(Provided records):
++++++++
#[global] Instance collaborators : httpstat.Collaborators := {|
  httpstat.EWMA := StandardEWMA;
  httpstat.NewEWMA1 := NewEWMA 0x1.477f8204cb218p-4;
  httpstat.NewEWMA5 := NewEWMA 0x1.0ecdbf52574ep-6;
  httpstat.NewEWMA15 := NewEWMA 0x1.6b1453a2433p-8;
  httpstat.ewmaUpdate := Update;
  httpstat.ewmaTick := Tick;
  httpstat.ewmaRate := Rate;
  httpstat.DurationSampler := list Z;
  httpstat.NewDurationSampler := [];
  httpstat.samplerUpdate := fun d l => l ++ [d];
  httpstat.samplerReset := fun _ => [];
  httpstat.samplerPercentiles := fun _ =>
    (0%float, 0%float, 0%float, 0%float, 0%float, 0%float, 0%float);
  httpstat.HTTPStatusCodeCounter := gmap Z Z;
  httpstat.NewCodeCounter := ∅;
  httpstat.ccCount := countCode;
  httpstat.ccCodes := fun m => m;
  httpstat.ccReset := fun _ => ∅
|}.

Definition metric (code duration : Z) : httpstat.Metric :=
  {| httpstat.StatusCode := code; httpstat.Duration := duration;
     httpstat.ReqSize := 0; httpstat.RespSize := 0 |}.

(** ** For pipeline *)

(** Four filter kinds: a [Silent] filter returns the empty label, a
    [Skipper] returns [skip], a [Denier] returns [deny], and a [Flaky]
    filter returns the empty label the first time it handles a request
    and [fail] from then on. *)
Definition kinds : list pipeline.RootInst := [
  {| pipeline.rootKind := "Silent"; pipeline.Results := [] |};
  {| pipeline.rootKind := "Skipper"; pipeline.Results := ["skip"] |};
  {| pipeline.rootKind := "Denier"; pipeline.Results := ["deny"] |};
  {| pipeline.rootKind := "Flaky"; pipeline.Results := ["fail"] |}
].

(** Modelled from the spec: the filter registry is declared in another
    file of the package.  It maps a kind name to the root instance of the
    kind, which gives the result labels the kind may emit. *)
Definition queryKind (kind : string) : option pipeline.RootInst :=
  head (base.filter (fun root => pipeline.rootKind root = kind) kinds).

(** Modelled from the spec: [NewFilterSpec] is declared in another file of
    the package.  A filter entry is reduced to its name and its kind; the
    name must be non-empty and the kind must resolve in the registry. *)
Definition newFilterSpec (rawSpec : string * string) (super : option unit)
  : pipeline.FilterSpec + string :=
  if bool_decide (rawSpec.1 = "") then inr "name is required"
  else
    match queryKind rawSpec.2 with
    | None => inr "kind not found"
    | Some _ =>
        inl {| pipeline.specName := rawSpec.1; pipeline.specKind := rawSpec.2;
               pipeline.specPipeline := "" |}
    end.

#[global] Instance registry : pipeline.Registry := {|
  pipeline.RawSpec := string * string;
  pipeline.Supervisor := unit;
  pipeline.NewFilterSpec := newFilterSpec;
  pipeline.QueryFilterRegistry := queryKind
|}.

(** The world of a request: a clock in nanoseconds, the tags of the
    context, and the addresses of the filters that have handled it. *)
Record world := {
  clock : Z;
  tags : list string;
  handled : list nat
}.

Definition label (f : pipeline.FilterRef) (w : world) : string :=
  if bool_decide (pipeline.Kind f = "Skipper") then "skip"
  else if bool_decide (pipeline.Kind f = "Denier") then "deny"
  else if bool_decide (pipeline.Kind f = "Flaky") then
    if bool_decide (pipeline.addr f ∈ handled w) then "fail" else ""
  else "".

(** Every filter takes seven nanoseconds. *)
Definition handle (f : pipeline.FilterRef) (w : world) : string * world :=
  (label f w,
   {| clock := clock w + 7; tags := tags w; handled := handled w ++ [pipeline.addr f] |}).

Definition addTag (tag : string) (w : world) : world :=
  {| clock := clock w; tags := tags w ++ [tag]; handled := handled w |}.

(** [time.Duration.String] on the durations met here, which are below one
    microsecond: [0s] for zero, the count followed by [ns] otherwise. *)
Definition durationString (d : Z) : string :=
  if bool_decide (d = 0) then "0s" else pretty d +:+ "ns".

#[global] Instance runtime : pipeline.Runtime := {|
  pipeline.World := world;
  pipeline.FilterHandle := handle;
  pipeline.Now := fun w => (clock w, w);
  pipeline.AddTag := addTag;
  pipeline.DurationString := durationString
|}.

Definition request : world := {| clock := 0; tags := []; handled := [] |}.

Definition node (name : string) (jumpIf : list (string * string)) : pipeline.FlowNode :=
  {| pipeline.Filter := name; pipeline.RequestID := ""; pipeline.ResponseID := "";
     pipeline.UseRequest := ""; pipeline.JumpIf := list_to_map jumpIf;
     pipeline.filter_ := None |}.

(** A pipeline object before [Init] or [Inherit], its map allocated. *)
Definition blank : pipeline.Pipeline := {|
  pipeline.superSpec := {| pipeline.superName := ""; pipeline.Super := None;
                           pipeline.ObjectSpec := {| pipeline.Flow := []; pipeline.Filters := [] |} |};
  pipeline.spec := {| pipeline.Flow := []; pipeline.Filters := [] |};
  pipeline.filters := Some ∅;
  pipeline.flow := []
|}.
++++++++
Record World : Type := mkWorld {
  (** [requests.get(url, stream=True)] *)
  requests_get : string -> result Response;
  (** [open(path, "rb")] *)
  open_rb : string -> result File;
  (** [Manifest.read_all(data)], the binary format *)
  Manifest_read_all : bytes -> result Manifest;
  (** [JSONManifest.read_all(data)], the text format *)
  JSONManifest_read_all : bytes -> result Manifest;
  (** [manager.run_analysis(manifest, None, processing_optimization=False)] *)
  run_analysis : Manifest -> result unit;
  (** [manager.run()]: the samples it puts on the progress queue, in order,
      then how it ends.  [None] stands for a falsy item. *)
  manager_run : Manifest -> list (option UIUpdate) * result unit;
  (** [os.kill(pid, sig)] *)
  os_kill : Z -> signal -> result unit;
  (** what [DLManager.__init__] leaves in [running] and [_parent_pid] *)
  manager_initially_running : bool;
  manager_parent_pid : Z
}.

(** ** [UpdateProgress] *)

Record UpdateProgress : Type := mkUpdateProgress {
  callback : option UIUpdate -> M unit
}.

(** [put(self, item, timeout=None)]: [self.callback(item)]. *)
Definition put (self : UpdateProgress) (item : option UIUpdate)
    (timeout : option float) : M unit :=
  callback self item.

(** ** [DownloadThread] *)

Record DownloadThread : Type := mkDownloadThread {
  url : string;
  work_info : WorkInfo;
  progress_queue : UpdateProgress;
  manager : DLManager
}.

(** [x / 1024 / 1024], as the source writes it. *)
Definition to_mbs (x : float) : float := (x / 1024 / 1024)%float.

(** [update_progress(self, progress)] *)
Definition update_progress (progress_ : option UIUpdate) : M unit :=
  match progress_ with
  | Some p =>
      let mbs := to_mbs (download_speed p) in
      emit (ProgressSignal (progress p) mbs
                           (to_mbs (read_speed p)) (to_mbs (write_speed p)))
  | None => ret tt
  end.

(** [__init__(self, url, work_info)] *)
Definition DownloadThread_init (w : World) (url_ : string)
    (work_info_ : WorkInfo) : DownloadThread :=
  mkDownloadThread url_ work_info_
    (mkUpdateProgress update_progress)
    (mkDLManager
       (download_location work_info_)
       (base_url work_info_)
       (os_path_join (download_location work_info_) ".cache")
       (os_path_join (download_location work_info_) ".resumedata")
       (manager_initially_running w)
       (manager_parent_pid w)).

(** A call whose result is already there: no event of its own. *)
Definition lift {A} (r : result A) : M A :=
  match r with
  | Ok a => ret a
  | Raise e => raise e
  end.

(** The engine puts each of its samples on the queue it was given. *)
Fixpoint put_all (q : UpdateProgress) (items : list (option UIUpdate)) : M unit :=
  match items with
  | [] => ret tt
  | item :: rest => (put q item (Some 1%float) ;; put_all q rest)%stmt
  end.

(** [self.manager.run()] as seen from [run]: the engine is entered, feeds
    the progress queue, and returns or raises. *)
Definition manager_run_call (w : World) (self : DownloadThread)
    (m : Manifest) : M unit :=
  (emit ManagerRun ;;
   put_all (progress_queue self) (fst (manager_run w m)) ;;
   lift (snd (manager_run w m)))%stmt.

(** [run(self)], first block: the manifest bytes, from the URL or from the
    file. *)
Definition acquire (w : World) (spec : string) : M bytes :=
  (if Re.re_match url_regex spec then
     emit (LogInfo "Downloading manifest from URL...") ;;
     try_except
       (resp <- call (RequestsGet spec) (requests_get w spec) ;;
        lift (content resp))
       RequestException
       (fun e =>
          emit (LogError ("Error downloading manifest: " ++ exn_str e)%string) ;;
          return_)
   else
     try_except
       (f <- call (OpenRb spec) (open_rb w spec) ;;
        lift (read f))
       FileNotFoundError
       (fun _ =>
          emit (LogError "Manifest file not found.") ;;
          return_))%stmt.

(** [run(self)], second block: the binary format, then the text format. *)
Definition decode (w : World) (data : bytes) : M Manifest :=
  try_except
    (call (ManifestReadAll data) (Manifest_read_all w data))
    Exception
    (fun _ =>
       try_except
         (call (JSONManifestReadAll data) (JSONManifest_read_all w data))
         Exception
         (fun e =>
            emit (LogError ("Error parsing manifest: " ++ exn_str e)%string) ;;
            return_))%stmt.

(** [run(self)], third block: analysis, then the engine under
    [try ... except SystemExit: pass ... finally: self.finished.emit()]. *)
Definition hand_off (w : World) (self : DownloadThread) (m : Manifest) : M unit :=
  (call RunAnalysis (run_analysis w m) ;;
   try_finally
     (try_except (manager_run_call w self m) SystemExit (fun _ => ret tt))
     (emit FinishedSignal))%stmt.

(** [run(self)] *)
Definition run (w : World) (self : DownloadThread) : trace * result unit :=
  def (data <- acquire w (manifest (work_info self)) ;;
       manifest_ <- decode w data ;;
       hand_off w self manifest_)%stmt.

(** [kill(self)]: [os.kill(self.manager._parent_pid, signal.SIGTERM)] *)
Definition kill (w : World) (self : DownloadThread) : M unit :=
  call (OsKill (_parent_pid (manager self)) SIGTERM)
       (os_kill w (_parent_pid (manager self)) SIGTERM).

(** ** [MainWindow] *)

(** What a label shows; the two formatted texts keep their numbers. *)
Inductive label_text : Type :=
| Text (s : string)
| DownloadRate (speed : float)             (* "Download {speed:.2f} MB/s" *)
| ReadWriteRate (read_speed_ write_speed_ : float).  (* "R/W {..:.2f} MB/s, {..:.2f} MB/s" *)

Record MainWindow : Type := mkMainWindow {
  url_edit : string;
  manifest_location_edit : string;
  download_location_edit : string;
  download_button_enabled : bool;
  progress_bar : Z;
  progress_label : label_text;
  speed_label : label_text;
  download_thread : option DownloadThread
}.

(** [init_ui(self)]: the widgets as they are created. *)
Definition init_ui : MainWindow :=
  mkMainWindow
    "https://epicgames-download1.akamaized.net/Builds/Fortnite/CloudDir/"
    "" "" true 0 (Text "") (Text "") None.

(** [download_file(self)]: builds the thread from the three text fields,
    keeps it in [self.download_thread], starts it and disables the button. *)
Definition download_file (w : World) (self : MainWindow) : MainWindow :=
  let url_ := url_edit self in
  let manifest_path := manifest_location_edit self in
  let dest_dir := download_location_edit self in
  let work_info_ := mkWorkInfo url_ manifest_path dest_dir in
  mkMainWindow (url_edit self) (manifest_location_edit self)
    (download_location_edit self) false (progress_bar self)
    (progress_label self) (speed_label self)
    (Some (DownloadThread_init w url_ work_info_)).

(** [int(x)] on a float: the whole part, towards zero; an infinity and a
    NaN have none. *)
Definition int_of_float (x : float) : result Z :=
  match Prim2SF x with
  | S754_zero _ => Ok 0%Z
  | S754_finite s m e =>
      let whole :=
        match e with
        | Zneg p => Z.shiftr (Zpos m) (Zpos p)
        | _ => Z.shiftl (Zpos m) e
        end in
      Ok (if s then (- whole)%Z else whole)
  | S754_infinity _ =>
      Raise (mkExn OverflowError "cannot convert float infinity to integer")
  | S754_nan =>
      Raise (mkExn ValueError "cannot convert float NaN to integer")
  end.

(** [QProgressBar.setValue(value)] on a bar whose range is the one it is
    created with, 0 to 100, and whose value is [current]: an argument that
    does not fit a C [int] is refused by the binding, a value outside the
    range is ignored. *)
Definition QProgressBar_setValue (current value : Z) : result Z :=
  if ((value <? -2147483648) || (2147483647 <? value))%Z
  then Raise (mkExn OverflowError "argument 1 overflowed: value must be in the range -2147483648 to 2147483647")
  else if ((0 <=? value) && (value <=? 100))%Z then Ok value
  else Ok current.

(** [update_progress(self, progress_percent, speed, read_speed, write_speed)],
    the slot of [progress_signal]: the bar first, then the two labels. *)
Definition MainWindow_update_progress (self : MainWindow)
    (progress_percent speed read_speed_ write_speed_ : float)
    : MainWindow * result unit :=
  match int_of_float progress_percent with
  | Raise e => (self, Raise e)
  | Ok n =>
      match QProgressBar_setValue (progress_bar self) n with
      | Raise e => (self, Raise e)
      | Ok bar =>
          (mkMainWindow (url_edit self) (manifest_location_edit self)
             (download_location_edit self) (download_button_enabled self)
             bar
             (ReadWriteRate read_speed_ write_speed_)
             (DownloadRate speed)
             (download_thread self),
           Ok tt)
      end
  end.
++++++++
(What the task asks): Nothing but a number is needed: tally the lines of the listing that contain "skip".

(Task response): 3